Повязывая на шею фуляр, протирая горящие после редкого бритья щеки
одеколоном, я вспоминал - подарок, милая она была, все-таки - и забывал
уже окончательно, даже имя.
Исчезли и ангелы мои. Кажется, один раз промчалась мимо сумасшедшая
"таврия", кажется, был за рулем Гарик, кажется, весь, как положено, в
черном - но не остановился, не предложил подвезти, не поговорил о мудрости
инструкций и наставлений, не процитировал параграф "Оставление охраняемого
в беде, опасности, а также предательство и неоказание помощи в иных
нештатных ситуациях". Я долго смотрел вслед, маленькая машина пробиралась
в толпе, застрявшей на перекрестке со сломанным светофором... Мелькнул
как-то в метро и Гриша, это был точно он, рыже-седой, приземистый и
плотненький, в грязной белой парусине. Но не глянул в мою сторону, не
подкатился, не объяснил, как таки должен себе жить интеллигентный человек,
если он порядочный аид, а не поц какой-нибудь, не лох и не хазер, как
исделать бабки и быть здоровым, а не наоборот, пусть нашим врагам будет
наоборот, я вам говору как своему сыну. Он встал на эскалатор и поехал
вверх, и мне показалось, что из-под парусинового его лапсердака выпирает
на крепком заду большая пистолетная рукоятка...
Однажды раздался телефонный звонок, я схватил трубку - ждал, как
всегда, ее. С той стороны помолчали, вздохнули, потом я услышал немного
хрипловатый, иногда срывающийся в надтреснутые верхи, но приятный голос.
"Ну, что, дружок, маешься?" "Кто это?" - раздраженно спросил я, причин
раздражаться непонятными звонками у меня к этому времени было
предостаточно. "Кто-кто... я в пальто... автор твой..." Я взбесился. "Вы,
господин Кабаков, окончательно с ума сошли, - заорал я так, что в трубке
зазвенело, и кошка, подпрыгнув над постелью всеми четырьмя, кинулась,
оскальзываясь на поворотах, под ванну. - Вы что же, решили все свои
неприятности, проблемы и безобразия на меня взвалить?! А еще репутацию
имеете приличного, доброго человека... Да у вас просто совести нет! Ну, не
можете сами со своими бабами разобраться, ну, в себе закопались, остаться
один на минуту не в состоянии, рассудка боитесь лишиться, пьете оголтело,
боитесь на старости лет опуститься, уйти тянет, тоже мне, Толстой хренов -
а я здесь при чем?! Хоть какая-никакая совесть у вас есть?
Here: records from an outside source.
(** *** Number of binary digits *)

Lemma digits2_pos_bounds p :
  2 ^ (Zpos (digits2_pos p) - 1) <= Zpos p < 2 ^ Zpos (digits2_pos p).
Proof.
  induction p as [p IH|p IH|]; simpl digits2_pos.
  - rewrite Pos2Z.inj_succ. unfold Z.succ.
    replace (Zpos (digits2_pos p) + 1 - 1) with (Zpos (digits2_pos p) - 1 + 1) by lia.
    rewrite !pow2_succ by lia. lia.
  - rewrite Pos2Z.inj_succ. unfold Z.succ.
    replace (Zpos (digits2_pos p) + 1 - 1) with (Zpos (digits2_pos p) - 1 + 1) by lia.
    rewrite !pow2_succ by lia. lia.
  - change (2 ^ (1 - 1)) with 1. change (2 ^ 1) with 2. lia.
Qed.

Lemma dig_bounds z : 0 < z -> 1 <= dig z /\ 2 ^ (dig z - 1) <= z < 2 ^ dig z.
Proof.
  intro Hz. destruct z as [|p|p]; try lia. unfold dig; simpl.
  split; [lia | apply digits2_pos_bounds].
Qed.

Lemma dig_unique z k : 0 < z -> 1 <= k -> 2 ^ (k - 1) <= z < 2 ^ k -> dig z = k.
Proof.
  intros Hz Hk [Hlo Hhi]. destruct (dig_bounds z Hz) as (Hd & Hdl & Hdh).
  assert (k - 1 < dig z) by (apply pow2_lt_inv; lia).
  assert (dig z - 1 < k) by (apply pow2_lt_inv; lia).
  lia.
Qed.

Lemma dig_mono a b : 0 < a <= b -> dig a <= dig b.
Proof.
  intros [Ha Hab].
  destruct (dig_bounds a Ha) as (Hd & Hdl & Hdh).
  destruct (dig_bounds b ltac:(lia)) as (Hd' & Hdl' & Hdh').
  assert (dig a - 1 < dig b) by (apply pow2_lt_inv; lia). lia.
Qed.

Lemma dig_shift a k : 0 < a -> 0 <= k -> dig (a * 2 ^ k) = dig a + k.
Proof.
  intros Ha Hk. destruct (dig_bounds a Ha) as (Hd & Hdl & Hdh).
  pose proof (pow2_pos k Hk).
  apply dig_unique; [nia | lia |].
  replace (dig a + k - 1) with (dig a - 1 + k) by lia.
  rewrite !pow2_add by lia. nia.
Qed.

Lemma dig_0 : dig 0 = 0.
Proof. reflexivity. Qed.

Lemma compare_mul_r a b p : 0 < p -> (a * p ?= b * p) = (a ?= b).
Proof.
  intro Hp. destruct (Z.compare_spec a b).
  - subst. apply Z.compare_refl.
  - apply Z.compare_lt_iff. nia.
  - apply Z.compare_gt_iff. nia.
Qed.

(** *** Rounding of a quotient by a power of two *)

Section Rne.
Variable n : Z.
Hypothesis Hn : 0 <= n.

Let P := pow2_pos n Hn.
На старого
своего знакомого, ровесника, слабого и нездорового человека вешаете свои
заботы... Вы просто негодяй, вот что, как и вообще ваш брат-сочинитель".
"Не ори, Миша, - сказал он грустно. - И не сердись. Я б и рад тебя из
всего этого кошмара вытащить, да не знаю, как. Понимаешь? Есть только один
способ прекратить твои неприятности, и тебе он известен, но известно ведь
тебе и то, что я этим способом по отношению к такому герою, как ты,
никогда не воспользуюсь. Извини, суеверен... Так что, давай, сам все
решай, выпутывайся... Держись, старичок, все будет хорошо, вот увидишь.
Будь здоров". "Пока", - сказал я растерянно в загудевшую пустоту.
Неприятностей же моих действительно прибавлялось день ото дня и ночь
от ночи.
После звонка из Миасса начался обвал. Я сидел, смотрел на телефон,
раздавалась длинная трель - черта с два теперь, когда появились
беспроводные, мобильные и прочие безумные аппараты, отличишь международный
вызов от набора из соседнего подъезда, я срывал трубку, ждал ее, ждал
приглашения на пробы из Баварии, ждал сообщения маршана из Парижа, но
прежде и больше всего ее, остальное отходило, отходило все дальше, не мог
думать и беспокоиться больше ни о чем, только о нас с нею, но в трубке
хрипело, трещало и вдруг омерзительный, скрипучий хамский голос с ухмылкой
спрашивал: "Ну, ты, козел, ты съедешь с хаты или тебе костер сделать?" Я
орал, ругался, грозил, бросал трубку молча - снова раздавался звонок,
какая-то баба интересовалась, не поеду ли я все-таки в однокомнатную в
Бутово, но с очень большой доплатой, я перебивал, ошибка, вы понимаете,
ошибка, я не давал никакого объявления, телефон снова надрывался, ну, что,
пидор теплый, еще не устал, давай, отваливай сам из квартиры, пока твою
сосалку в подъезде не прихватили. Я покрывался ледяным потом, медленно
приходил в себя, успокаивался - там код, там охранник, она постоянно на
машине, ничего они ей не сделают, но страх всасывался в кровь, как водка
натощак, и я ждал, когда начнут терроризировать ее. Предупредил после
первого же такого звонка, Она презрительно махнула рукой. Пусть сначала
найдут наш номер, его не дает справочная... И откуда они могут вообще о
нас знать, успокойся... Просто хулиганит кто-то, может, даже соседи...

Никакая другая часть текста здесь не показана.